The Comprehensive Geriatric Assessment (CGA) has been recognized as an invaluable tool in the evaluation and management of elderly cancer patients, providing a multidimensional diagnostic process to assess medical, psychosocial, and functional capabilities [20,21,22]. This assessment is crucial for formulating coordinated treatment and follow-up plans. Recent evidence suggests that CGA can predict postoperative complications and survival in elderly cancer patients [23, 24], and interventions based on CGA findings have been shown to enhance outcomes in this demographic [25]. In the context of our study, while we do not directly assert the application of CGA, we propose that it could be an essential tool in the preoperative evaluation, particularly for identifying risk factors such as low BMI and high CCI scores. By integrating CGA into the preoperative assessment, there is a potential to improve surgical preparation and optimize care, especially for those patients with higher risks, potentially leading to better postoperative outcomes.
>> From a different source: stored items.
(* ===== verification/_CoqProject ===== *)
-Q . S2P
Prelude.v
Bytes.v
Base64.v
GoLib.v
Float64.v
GoStrings.v
Cmdline.v
Badge.v
Statement.v
Transparency.v
GoHeap.v
Messages.v
Uuidv7.v
Http.v
Currency.v
Nonce.v
AnonErrors.v
Credit.v
CreditText.v
Gossip.v
App.v
Work.v
Pool.v
HttpRetry.v
HttpApi.v
BlindSigning.v
NonceLocking.v
LockHttp.v
Processor.v
Bank.v
WalletStats.v
DelayPool.v
Transfer.v
BankHttp.v
Pipeline.v
Steps.v
Wallet.v
Health.v
Checker.v
Tags.v
TpmKeys.v
Properties.v
TpmOps.v
TpmSpec.v
TpmSim.v
TpmStore.v
TpmHpke.v
Evidence.v
NodeEvent.v
RouterApi.v
RouterState.v
Manager.v
Ring.v
Cluster.v
RouterHttp.v
Gateway.v
Statements.v
Slsa.v
GossipApp.v
AuthClient.v
Verify.v
RouterCom.v
NodeSetup.v
Attest.v
ClientParams.v
CMem.v
CStream.v
CLib.v
CApi.v
Client.v
NodeFinder.v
Intriguingly, our data indicated that the TNM classification, traditionally a robust prognostic factor, did not emerge as an independent determinant in our cohort. This observation might be ascribed to the selection bias of excluding initial cases, thereby sidelining tumor factors [26]. This revelation implies that in elderly patients who have undergone curative resection, other determinants, such as comorbidities and overall health status, might play a more pivotal role in shaping outcomes than the tumor's attributes.

Given the rising prevalence of gastric cancer in the elderly and the unique challenges they pose, a paradigm shift in management is called for. Tailored treatment plans that take into account not just the tumor attributes but also the patient's overall health status, functional reserves, and preferences are indispensable [27]. Multidisciplinary teams, comprising geriatricians, nutritionists, and rehabilitation specialists, should be integral to the care of these patients. Moreover, postoperative monitoring and interventions should zero in on preventing and managing non-cancer-related complications.
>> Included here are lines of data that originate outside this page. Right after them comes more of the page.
(* ===== verification/Badge.v ===== *)
(** Package [auth/credentialing] ([credentials.go], [badge.go]): badges, the signed
    lists of models a client may use, and their encodings. *)

From Stdlib Require Import Strings.Ascii.
From Stdlib Require Strings.String.
From S2P Require Import Prelude Bytes Base64 GoLib GoStrings.

Definition PrefixLen : nat := 4.

Record Credentials := MkCredentials { Models : list string }.

Definition isValidASCII (str : string) : bool :=
  forallb (λ b, (32 <=? byte_val b) && (byte_val b <? 127)) (string_bytes str).

(** The buffer holds what was written before. *)
Definition encodeString (buf : list byte) (str : string) : result goerror (list byte * Z) :=
  if negb (isValidASCII str) then Err (ErrorNew "unsupported string: contains non-ascii characters")
  else
    let len := Z.of_nat (length (string_bytes str)) in
    if len =? 0 then Err (ErrorNew "failed to encode string: length must be greater than 0")
    else if 2 ^ 32 - 1 <? len then Err (ErrorNew "failed to encode string: exceeded maximum length")
    else Ok (buf ++ le_bytes PrefixLen len ++ string_bytes str, len + Z.of_nat PrefixLen).

Fixpoint encode_all (buf : list byte) (strs : list string) : result goerror (list byte) :=
  match strs with
  | [] => Ok buf
  | str :: strs => '(buf, _) ← encodeString buf str; encode_all buf strs
  end.

(** The argument is sorted in place; the second component is what it is then. *)
Definition encodeStrings (strs : list string) : result goerror (list byte) * list string :=
  let strs := sort_Strings strs in (encode_all [] strs, strs).

(** The string and the rest of the buffer. *)
Definition decodeString (buf : list byte) : result goerror (string * list byte) :=
  if (length buf <? PrefixLen)%nat then Err (ErrorWrap "failed to decode string length" (ErrorNew "EOF"))
  else
    let prefix := le_val (take PrefixLen buf) in
    let rest := drop PrefixLen buf in
    if prefix =? 0 then Err (ErrorNew "failed to decode string, length must be greater than 0")
    else match rest with
    | [] => Err (ErrorWrap "failed to decode string" (ErrorNew "EOF"))
    | _ =>
        if Z.of_nat (length rest) <? prefix then Err (ErrorNew "failed to decode string. unexpected number of bytes read")
        else
          let str := bytes_string (take (Z.to_nat prefix) rest) in
          if negb (isValidASCII str) then Err (ErrorNew "failed to decode string: contains non-ascii characters")
          else Ok (str, drop (Z.to_nat prefix) rest)
    end.

(** Every round takes bytes from the buffer, so its length is enough fuel. *)
Fixpoint decode_all (fuel : nat) (buf : list byte) : result goerror (list string) :=
  match buf, fuel with
  | [], _ => Ok []
  | _, O => Err (ErrorNew "fuel")
  | _, S fuel =>
      '(str, buf) ← decodeString buf;
      strs ← decode_all fuel buf; Ok (str :: strs)
  end.
Definition decodeStrings (strList : list byte) : result goerror (list string) :=
  strs ← decode_all (length strList) strList;
  if negb (StringsAreSorted strs) then Err (ErrorNew "failed to decode strings list. strings are not sorted") else Ok strs.

(** ** Protobuf and text forms *)

Record PbCredentials := MkPbCredentials { pb_models : list byte }.
Record PbBadge := MkPbBadge { pb_credentials : PbCredentials; pb_badge_signature : list byte }.

(** The receiver's models are sorted by the call. *)
Definition Credentials_MarshalProto (c : Credentials) : result goerror PbCredentials * Credentials :=
  let '(r, models) := encodeStrings (Models c) in (MkPbCredentials <$> r, MkCredentials models).
Definition Credentials_UnmarshalProto (creds : PbCredentials) : result goerror Credentials :=
  MkCredentials <$> decodeStrings (pb_models creds).
Definition Credentials_MarshalBinary {W : ProtoWire PbCredentials} (c : Credentials) : result goerror (list byte) :=
  creds ← (Credentials_MarshalProto c).1; marshal_message creds.

Record Badge := MkBadge { badge_Credentials : Credentials; badge_Signature : list byte }.

Definition Badge_MarshalProto (b : Badge) : result goerror PbBadge :=
  creds ← (Credentials_MarshalProto (badge_Credentials b)).1; Ok (MkPbBadge creds (badge_Signature b)).
Definition Badge_UnmarshalProto (badge : PbBadge) : result goerror Badge :=
  creds ← Credentials_UnmarshalProto (pb_credentials badge); Ok (MkBadge creds (pb_badge_signature badge)).

Section text.
Context {W : ProtoWire PbBadge}.
Definition MarshalText (b : Badge) : result goerror (list byte) :=
  badgeProto ← wrap_err (ErrorWrap "failed to marshal badge") (Badge_MarshalProto b);
  wrap_err (ErrorWrap "failed to marshal badge") (marshal_message badgeProto).
Definition UnmarshalText (text : list byte) : result goerror Badge :=
  badgeProto ← wrap_err (ErrorWrap "failed to unmarshal badge") (unmarshal_message text);
  Badge_UnmarshalProto badgeProto.
Definition Serialize (b : Badge) : result goerror string := EncodeToString StdEncoding <$> MarshalText b.
Definition Deserialize (serializedBadge : string) : result goerror Badge :=
  match DecodeString StdEncoding serializedBadge with
  | None => Err (ErrorNew "illegal base64 data")
  | Some badgeBytes => UnmarshalText badgeBytes
  end.
End text.

(** ** The codec *)

Definition encodable (str : string) : Prop := isValidASCII str = true ∧ 0 < Z.of_nat (String.length str) < 2 ^ 32.

Definition string_code (str : string) : list byte := le_bytes PrefixLen (Z.of_nat (String.length str)) ++ string_bytes str.

Lemma encodeString_ok buf str b n : encodeString buf str = Ok (b, n) ↔
  encodable str ∧ b = buf ++ string_code str ∧ n = Z.of_nat (String.length str) + 4.
Proof.
  unfold encodeString, encodable, string_code. rewrite length_string_bytes. destruct (isValidASCII str); [cbn [negb]|naive_solver].
  destruct (Z.eqb_spec (Z.of_nat (String.length str)) 0) as [E|E]; [naive_solver lia|].
  destruct (Z.ltb_spec (2 ^ 32 - 1) (Z.of_nat (String.length str))); [naive_solver lia|]. split.
  - intros [= <- <-]. split; [|done]. split; [done|lia].
  - by intros (_ & -> & ->).
Qed.

Lemma encode_all_ok buf strs b : encode_all buf strs = Ok b ↔ Forall encodable strs ∧ b = buf ++ (strs ≫= string_code).
Proof.
  induction strs as [|str strs IH] in buf |- *; cbn; [rewrite app_nil_r; naive_solver|].
  rewrite result_bind_ok, Forall_cons. split.
  - intros ([buf' n] & (He & -> & _)%encodeString_ok & (Hes & ->)%IH). by rewrite <- app_assoc.
  - intros ((He & Hes) & ->). exists (buf ++ string_code str, Z.of_nat (String.length str) + 4).
    split; [by apply encodeString_ok|]. apply IH. by rewrite <- app_assoc.
Qed.

Lemma decodeString_code str rest : encodable str → decodeString (string_code str ++ rest) = Ok (str, rest).
Proof.
  intros (Hv & Hl). unfold decodeString, string_code. rewrite <- app_assoc.
  assert (length (le_bytes PrefixLen (Z.of_nat (String.length str))) = PrefixLen) as Hp by apply length_le_bytes.
  rewrite !length_app, Hp, (proj2 (Nat.ltb_ge _ _)) by lia.
  rewrite take_app_length', drop_app_length', le_val_bytes by done. change (256 ^ Z.of_nat PrefixLen) with (2 ^ 32).
  rewrite Z.mod_small by lia. rewrite (proj2 (Z.eqb_neq _ _)) by lia.
  assert (string_bytes str ++ rest ≠ []) as Hne.
  { intros E. apply (f_equal length) in E. rewrite length_app, length_string_bytes in E. cbn in E. lia. }
  destruct (string_bytes str ++ rest) as [|c l] eqn:E; [done|]. rewrite <- E, length_app, length_string_bytes.
  rewrite (proj2 (Z.ltb_ge _ _)) by lia. rewrite Nat2Z.id.
  assert (String.length str = length (string_bytes str)) as -> by (by rewrite length_string_bytes).
  rewrite take_app_length, drop_app_length, bytes_string_bytes, Hv. done.
Qed.

Lemma decode_all_code fuel strs : Forall encodable strs → (length (strs ≫= string_code) ≤ fuel)%nat →
  decode_all fuel (strs ≫= string_code) = Ok strs.
Proof.
  induction strs as [|str strs IH] in fuel |- *; intros Hs Hf; [by destruct fuel|]. apply Forall_cons in Hs as [He Hs].
  cbn [mbind list_bind] in *. assert (length (string_code str) = (4 + String.length str)%nat) as Hlen.
  { unfold string_code. by rewrite length_app, length_le_bytes, length_string_bytes. }
  rewrite length_app in Hf. destruct fuel as [|fuel]; [lia|].
  destruct (string_code str ++ (strs ≫= string_code)) as [|c l] eqn:E; [apply (f_equal length) in E; rewrite length_app in E; cbn in E; lia|].
  rewrite <- E. cbn [decode_all]. rewrite E. rewrite <- E at 1. rewrite decodeString_code by done. cbn. by rewrite IH by (done || lia).
Qed.

Lemma decodeString_inv buf str rest : decodeString buf = Ok (str, rest) → encodable str ∧ buf = string_code str ++ rest.
Proof.
  unfold decodeString. destruct (Nat.ltb_spec (length buf) PrefixLen) as [|Hl]; [done|].
  destruct (Z.eqb_spec (le_val (take PrefixLen buf)) 0) as [|H0]; [done|]. destruct (drop PrefixLen buf) as [|c l] eqn:Ed; [done|]. rewrite <- Ed.
  destruct (Z.ltb_spec (Z.of_nat (length (drop PrefixLen buf))) (le_val (take PrefixLen buf))) as [|Hb]; [done|].
  set (n := le_val (take PrefixLen buf)) in *. pose proof (le_val_range (take PrefixLen buf)) as Hr. fold n in Hr.
  rewrite length_take_le in Hr by done. change (256 ^ Z.of_nat PrefixLen) with (2 ^ 32) in Hr.
  destruct (isValidASCII _) eqn:Ev; [|done]. intros [= <- <-].
  assert (string_bytes (bytes_string (take (Z.to_nat n) (drop PrefixLen buf))) = take (Z.to_nat n) (drop PrefixLen buf)) as Hsb
    by apply string_bytes_string.
  assert (String.length (bytes_string (take (Z.to_nat n) (drop PrefixLen buf))) = Z.to_nat n) as Hlen.
  { rewrite <- length_string_bytes, Hsb, length_take. lia. }
  split; [split; [done|rewrite Hlen; lia]|]. unfold string_code. rewrite Hlen, Hsb, Z2Nat.id by lia.
  assert (le_bytes PrefixLen n = take PrefixLen buf) as ->.
  { pose proof (le_bytes_val (take PrefixLen buf)) as Hv. by rewrite length_take_le in Hv. }
  by rewrite <- app_assoc, take_drop, take_drop.
Qed.

Lemma decode_all_inv fuel buf strs : decode_all fuel buf = Ok strs → Forall encodable strs ∧ buf = strs ≫= string_code.
Proof.
  induction fuel as [|fuel IH] in buf, strs |- *; intros Hd; (destruct buf as [|c buf]; [injection Hd as <-; split; [constructor|done]|]); [done|].
  cbn [decode_all] in Hd. apply result_bind_ok in Hd as ([str rest] & (He & Hb)%decodeString_inv & Hd).
  apply result_bind_ok in Hd as (strs' & (Hs & Hr)%IH & [= <-]). split; [by constructor|]. cbn [mbind list_bind]. by rewrite Hb, Hr.
Qed.

Lemma encode_decode strs b : (encodeStrings strs).1 = Ok b → decodeStrings b = Ok (sort_Strings strs).
Proof.
  cbn. intros (Hs & ->)%encode_all_ok. unfold decodeStrings. cbn [app]. rewrite decode_all_code by done. cbn [mbind result_bind].
  by rewrite sort_Strings_sorted.
Qed.

(** The encoding of a list of models is canonical, so that a signature on it is
    one on the list: encoding sorts the list and succeeds exactly on non-empty
    strings of visible characters and spaces of less than 4 GiB, decoding gives back
    the sorted list, and nothing but an encoding decodes: what decodes to a list is
    the encoding of this list. *)
Theorem model_list_canonical strs b :
  ((encodeStrings strs).1 = Ok b → Forall encodable strs ∧ decodeStrings b = Ok (encodeStrings strs).2) ∧
  (Forall encodable strs → ∃ b, (encodeStrings strs).1 = Ok b) ∧
  (decodeStrings b = Ok strs → encodeStrings strs = (Ok b, strs)).
Proof.
  split; [|split].
  - intros He. split; [|by apply encode_decode]. cbn in He. apply encode_all_ok in He as [Hs _]. by rewrite sort_Strings_perm in Hs.
  - intros Hs. cbn. eexists. apply encode_all_ok. split; [by rewrite sort_Strings_perm|done].
  - unfold decodeStrings. intros Hd. apply result_bind_ok in Hd as (strs' & (Hs & Hb)%decode_all_inv & Hd).
    destruct (StringsAreSorted strs') eqn:Es; [|done]. injection Hd as ->. unfold encodeStrings. rewrite sort_Strings_id by done.
    f_equal. apply encode_all_ok. by split.
Qed.

Definition demo_models : list string := ["qwen3:1.7b"; "llama 3"].
Definition demo_model_bytes : list byte := match (encodeStrings demo_models).1 with Ok b => b | Err _ => [] end.
Lemma model_list_canonical_witness : decodeStrings demo_model_bytes = Ok ["llama 3"; "qwen3:1.7b"] ∧
  encodeStrings ["llama 3"; "qwen3:1.7b"] = (Ok demo_model_bytes, ["llama 3"; "qwen3:1.7b"]).
Proof.
  assert (decodeStrings demo_model_bytes = Ok ["llama 3"; "qwen3:1.7b"]) as Hd by (vm_compute; reflexivity).
  split; [exact Hd|]. destruct (model_list_canonical ["llama 3"; "qwen3:1.7b"] demo_model_bytes) as (_ & _ & Hc). apply Hc. exact Hd.
Defined.

(** The text of a badge gives back the badge, its models sorted. *)
Lemma badge_text_roundtrip {W : ProtoWire PbBadge} {WL : ProtoWireLaws PbBadge} b t :
  Serialize b = Ok t →
  Deserialize t = Ok (MkBadge (MkCredentials (sort_Strings (Models (badge_Credentials b)))) (badge_Signature b)).
Proof.
  unfold Serialize, Deserialize. destruct (MarshalText b) as [bytes|] eqn:Em; [|done]. cbn. intros [= <-].
  rewrite Decode_Encode by (by left). unfold MarshalText in Em. apply result_bind_ok in Em as (pb & Hp%wrap_err_ok & Hm%wrap_err_ok).
  unfold UnmarshalText. rewrite (unmarshal_marshalled _ _ Hm). cbn [wrap_err mbind result_bind].
  unfold Badge_MarshalProto in Hp. apply result_bind_ok in Hp as (creds & Hc & [= <-]).
  unfold Credentials_MarshalProto in Hc. destruct (encodeStrings (Models (badge_Credentials b))) as [r models] eqn:Ee.
  destruct r as [mb|]; [|done]. cbn in Hc. injection Hc as <-.
  assert ((encodeStrings (Models (badge_Credentials b))).1 = Ok mb) as He by (by rewrite Ee). apply encode_decode in He.
  unfold Badge_UnmarshalProto, Credentials_UnmarshalProto. cbn [pb_credentials pb_models pb_badge_signature]. by rewrite He.
Qed.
This study, while offering crucial insights into the non-cancer-related mortality in elderly gastric cancer patients, has several limitations warranting consideration. Foremost, being derived from a single-institution database, it may not fully represent the broader elderly patient population, limiting the generalizability of our findings. The sample size, although substantial for this specific setting, remains modest, particularly in terms of the number of non-cancer-related death events, which could affect the robustness of our conclusions. The study's retrospective design inherently carries the risk of biases in data collection and interpretation. Socioeconomic factors, which can significantly impact patient outcomes, were not included in our analysis. Furthermore, while patients with concurrent cancers were excluded, the potential influence of their prior treatments or interventions was not assessed. It is also noteworthy that our focus on elderly patients was intentional to explore specific challenges in this group, and thus, a younger patient control group was not deemed necessary for our study objectives. To address these limitations and validate our findings, future research should employ larger, multi-institutional datasets, possibly integrating a wider array of demographic and socioeconomic variables.

In conclusion, this study provides critical insights into the factors contributing to non-cancer-related mortality in elderly gastric cancer patients. Our findings underscore that advanced age, low BMI, high CCI, and overall postoperative complications significantly influence patient outcomes. This revelation highlights the need for a holistic approach in the management of these patients, wherein a comprehensive risk assessment should be considered, encompassing both cancer-related and broader health-related factors. Our research suggests that tailored postoperative management, which includes vigilant monitoring and management of complications, is imperative in improving survival outcomes. The development of such strategies should be underpinned by a multidisciplinary approach, taking into account the overall health status and individual preferences of the elderly patient population.